TORONTO - Scrolling through the latest made-in-Canada app success story can turn your stomach in seconds.
Figure 1 has been called "Instagram for doctors" and in just over a year it has attracted more than 125,000 doctors, nurses and medical students who use the app to share images of rare, interesting or confounding conditions they encounter on the job.
Photos are organized by anatomy and specialty, so a user can look up images of eyes or ears, for example, or images related to a particular medical field like neurology or plastic surgery. Users have to edit out any personal or identifiable information that appears in their photos and the app has a built-in consent form to get permission from patients when necessary.
The images posted to the app have generated more than 100 million views to date, says co-founder Dr. Josh Landy, who juggles work on Figure 1 with his job as an intensive care physician at Scarborough General Hospital.

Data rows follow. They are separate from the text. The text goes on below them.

(* ===== verification/IsolationHooks.v ===== *)
(** * Running a tenant alone: webhooks and invoices *)

From S2P Require Import Prelude Apperr Encoding Ids Cursor Db Authz Tenant Paging Isolation IsolationStores.
From S2P Require Import Webhook.
From S2P Require AuditLog Outbox Invoice InvoiceStore.

(** ** The outbox and the endpoints *)

Notation endpoint_view := (view (fun _ : uuid => Outbox.ep_TenantID)).
Notation endpoint_own := (own (fun _ : uuid => Outbox.ep_TenantID)).
Notation outbox_view := (view (fun _ : uuid => Outbox.o_TenantID)).
Notation outbox_own := (own (fun _ : uuid => Outbox.o_TenantID)).

#[export] Instance outbox_tenanted : Tenanted Outbox.DB.
Proof.
  refine {|
    restrict t d := Outbox.mkDB (endpoint_view t (Outbox.endpoints d)) (outbox_view t (Outbox.outbox d))
                      (restrict t (Outbox.audit_log d));
    wf d := (forall k e, Outbox.endpoints d !! k = Some e -> Outbox.ep_ID e = k) /\
            (forall k r, Outbox.outbox d !! k = Some r -> Outbox.o_ID r = k);
    unclaimed t env d := (forall k, drawn env k -> endpoint_own t (Outbox.endpoints d) k /\ outbox_own t (Outbox.outbox d) k) /\
                         unclaimed t env (Outbox.audit_log d);
  |}.
  intros t env d d' Hk [Hp Ha]. split; [intros k Hd; split|].
  - eapply own_kept; [|by apply Hp]. intros u Hu. by injection (Hk u Hu).
  - eapply own_kept; [|by apply Hp]. intros u Hu. by injection (Hk u Hu).
  - eapply unclaimed_kept; [|done]. intros u Hu. by injection (Hk u Hu).
Defined.

#[export] Instance outbox_audit_lens : Lens Outbox.audit_log Outbox.set_audit.
Proof. by split; [| | |intros []| | |intros t env s []]. Qed.

Lemma mine_sees t g x : mine t g -> Outbox.sees g x = true <-> x = t.
Proof. intros Hg. unfold Outbox.sees. rewrite (proj1 (proj2 Hg)), orb_false_r. by apply mine_is. Qed.

Section outbox.
Context (t : uuid) (env : Env).

Lemma kept_endpoints (d d' : Outbox.DB) k :
  kept t d d' -> endpoint_own t (Outbox.endpoints d) k -> endpoint_own t (Outbox.endpoints d') k.
Proof. intros Hk. apply own_kept. intros u Hu. by injection (Hk u Hu). Qed.

Lemma confined_insert_outbox g r d :
  mine t g -> drawn env (Outbox.o_ID r) -> endpoint_own t (Outbox.endpoints d) (Outbox.o_EndpointID r) ->
  confined t env (Outbox.insert_outbox g r) d.
Proof.
  intros Hg Hid He. unfold Outbox.insert_outbox.
  apply confined_if; [done|auto with isolation|]. intros _ _ Ht%negb_false_iff. apply (mine_sees t) in Ht; [|done].
  apply confined_if; [done|auto with isolation|]. intros _ _ _.
  apply confined_if; [|auto with isolation|].
  { intros _ [Hun _]. cbn. by rewrite (view_own _ _ _ _ (proj2 (Hun _ Hid))). }
  intros _ _ _.
  apply (confined_case t env (fun d => Outbox.endpoints d !! Outbox.o_EndpointID r)); [| |auto with isolation].
  { intros _ _. cbn. by rewrite (view_own _ _ _ _ He). }
  intros e _ _ _. apply confined_if; [done| |auto with isolation]. intros _ _ _. apply confined_write.
  intros [Hwe Hwo] [Hun _]. split_and!.
  - unfold Outbox.set_outbox. cbn. by rewrite view_insert.
  - split; [exact Hwe|]. intros k q. cbn. rewrite lookup_insert_Some. intros [[<- <-]|[_ Hq]]; [done|]. by apply Hwo.
  - intros u Hu. cbn. f_equal. apply (view_insert_foreign _ t); [done|done|]. by apply Hun.
Qed.

Lemma confined_update_outbox r d :
  Outbox.o_TenantID r = t -> outbox_own t (Outbox.outbox d) (Outbox.o_ID r) -> confined t env (Outbox.update_outbox r) d.
Proof.
  intros Ht Ho. unfold Outbox.update_outbox. apply confined_if; [done|auto with isolation|]. intros _ _ _.
  apply confined_write. intros [Hwe Hwo] _. split_and!.
  - unfold Outbox.set_outbox. cbn. by rewrite view_insert.
  - split; [exact Hwe|]. intros k q. cbn. rewrite lookup_insert_Some. intros [[<- <-]|[_ Hq]]; [done|]. by apply Hwo.
  - intros u Hu. cbn. f_equal. by apply (view_insert_foreign _ t).
Qed.

Lemma subscribers_view g event d : Outbox.subscribers g t event (restrict t d) = Outbox.subscribers g t event d.
Proof. apply filter_view. by intros k e _ (_ & ? & _). Qed.

Lemma subscribers_own g event d e :
  wf d -> e ∈ Outbox.subscribers g t event d -> endpoint_own t (Outbox.endpoints d) (Outbox.ep_ID e).
Proof.
  intros [Hw _] He. apply list_elem_of_filter in He as [(_ & Ht & _) Hin].
  apply list_elem_of_fmap in Hin as ([k x] & -> & Hx). apply elem_of_map_to_list in Hx. cbn in *.
  rewrite (Hw _ _ Hx). intros r Hr. congruence.
Qed.

Lemma confined_write_audit `{Unicode} g id e d :
  mine t g -> drawn env id -> confined t env (Outbox.write_audit env g id e) d.
Proof. intros Hg Hid. unfold Outbox.write_audit. confine. Qed.

Lemma confined_Enqueue `{Unicode} `{UUIDLib} `{Outbox.GoJSON} g eventID tp event data d :
  mine t g -> confined t env (Outbox.Enqueue env g eventID tp t event data) d.
Proof.
  intros Hg. unfold Outbox.Enqueue. destruct (negb _); [apply confined_throw|]. cbv zeta.
  destruct (_ <? _); [apply confined_throw|].
  apply confined_bind.
  { apply confined_query. intros _ _. by rewrite subscribers_view. }
  intros subs d' [= <- <-] Hw Hun _ _ _. apply confined_bind; [|intros; apply confined_ret].
  apply confined_or_fail, confined_for_range. intros i e d' He Hk. apply confined_insert_outbox; [done|auto with isolation|].
  eapply kept_endpoints; [done|]. by eapply subscribers_own.
Qed.
End outbox.
#[export] Hint Resolve confined_write_audit : isolation.

Section outbox_operations.
Context `{Unicode} `{UUIDLib} (env : Env) (a : Authorized) (Ha : scope a <> uuid_Nil).

Lemma find_endpoint_view g id d : Outbox.find_endpoint g a id (restrict (scope a) d) = Outbox.find_endpoint g a id d.
Proof.
  unfold Outbox.find_endpoint. cbn. rewrite view_lookup. destruct (Outbox.endpoints d !! id) as [e|]; [|done]. cbn.
  case_decide as Ho; [done|]. by rewrite (bool_decide_eq_false_2 _ Ho), andb_false_r.
Qed.

Lemma find_endpoint_Some g id d e :
  wf d -> Outbox.find_endpoint g a id d = Some e ->
  Outbox.endpoints d !! id = Some e /\ Outbox.ep_ID e = id /\ Outbox.ep_TenantID e = scope a.
Proof.
  intros [Hw _]. unfold Outbox.find_endpoint. destruct (Outbox.endpoints d !! id) as [x|] eqn:El; [|done]. cbn.
  destruct (_ && _) eqn:Et; [|done]. intros [= ->]. apply andb_true_iff in Et as [_ Et%bool_decide_eq_true].
  split_and!; [done|by apply Hw|done].
Qed.

Lemma confined_CreateEndpoint v d : confined (scope a) env (Outbox.CreateEndpoint env a v) d.
Proof.
  unfold Outbox.CreateEndpoint. confine. set (e := Outbox.mkEndpoint _ _ _ _ _ _ _ _ _ _ _).
  unfold Outbox.insert_endpoint. apply confined_if; [done|auto with isolation|]. intros _ _ _.
  apply confined_if; [done|auto with isolation|]. intros _ _ _.
  assert (Hid : drawn env (Outbox.ep_ID e)) by (auto with isolation).
  apply confined_if; [|auto with isolation|].
  { intros _ [Hun _]. cbn. by rewrite (view_own _ _ _ _ (proj1 (Hun _ (drawn_id env 0)))). }
  intros _ _ _. apply confined_write. intros [Hwe Hwo] [Hun _]. split_and!.
  - unfold Outbox.set_endpoints. cbn. by rewrite view_insert.
  - split; [|exact Hwo]. intros k q. cbn. rewrite lookup_insert_Some. intros [[<- <-]|[_ Hq]]; [done|]. by apply Hwe.
  - intros u Hu. cbn. f_equal. apply (view_insert_foreign _ (scope a)); [done|done|]. by apply Hun.
Qed.

Lemma confined_GetEndpoint id d : confined (scope a) env (Outbox.GetEndpoint a id) d.
Proof.
  unfold Outbox.GetEndpoint. confine.
  apply (confined_case _ _ (Outbox.find_endpoint g a id)); [intros; apply find_endpoint_view|auto with isolation..].
Qed.

Lemma confined_ListEndpoints after limit d : confined (scope a) env (Outbox.ListEndpoints a after limit) d.
Proof.
  unfold Outbox.ListEndpoints. confine. apply confined_query. intros _ _. cbn. rewrite filter_view; [done|].
  by intros k e _ [_ ?].
Qed.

"We were studying the workflow behaviours of young physicians and were finding that young physicians are using their smartphones and capturing pictures of interesting or puzzling or classic cases and sending them to each other by text or email to teach each other," Landy says in explaining the motivation for launching the app.
"We thought this would be a really great opportunity to capture all those educational moments and keep them and archive them in a way that could be accessed by any health-care professional and help spread out the knowledge."
Figure 1 recently hit a new milestone, with its users generating one million photo views in a single day. And the company just raised US$4 million in venture capital to help spur its growth.
The most frequently requested feature is the ability to follow a user, which is being worked on.
"I don't want to promise any features that don't exist but it is something we're working towards," Landy says, adding the Figure 1 team is debating whether users should be shown a full stream of content from the users they follow, like Twitter, or an algorithmically curated collection of posts based on their interests, like Facebook.
The development team is also thinking about how to incorporate video into the app, although it poses privacy challenges. While images are easy enough to crop or edit to protect a patient's privacy, video is trickier.
"We've definitely started the research into how to do it," Landy says.
Browsing through the app can be uncomfortable for the squeamish and Landy admits even he can get queasy looking at some images.
"Everybody has their weak points, I certainly have mine, even though I see patients who are very sick for many, many different reasons," he says.
"Those sensitivities are not only based on what you don't see very often and what you're not used to, but there's also something individual about it all. Everybody has their favourite and least favourite bodily fluid that they don't want to see or don't mind — and that's often a very weird conversation that you get to have with other health-care professionals."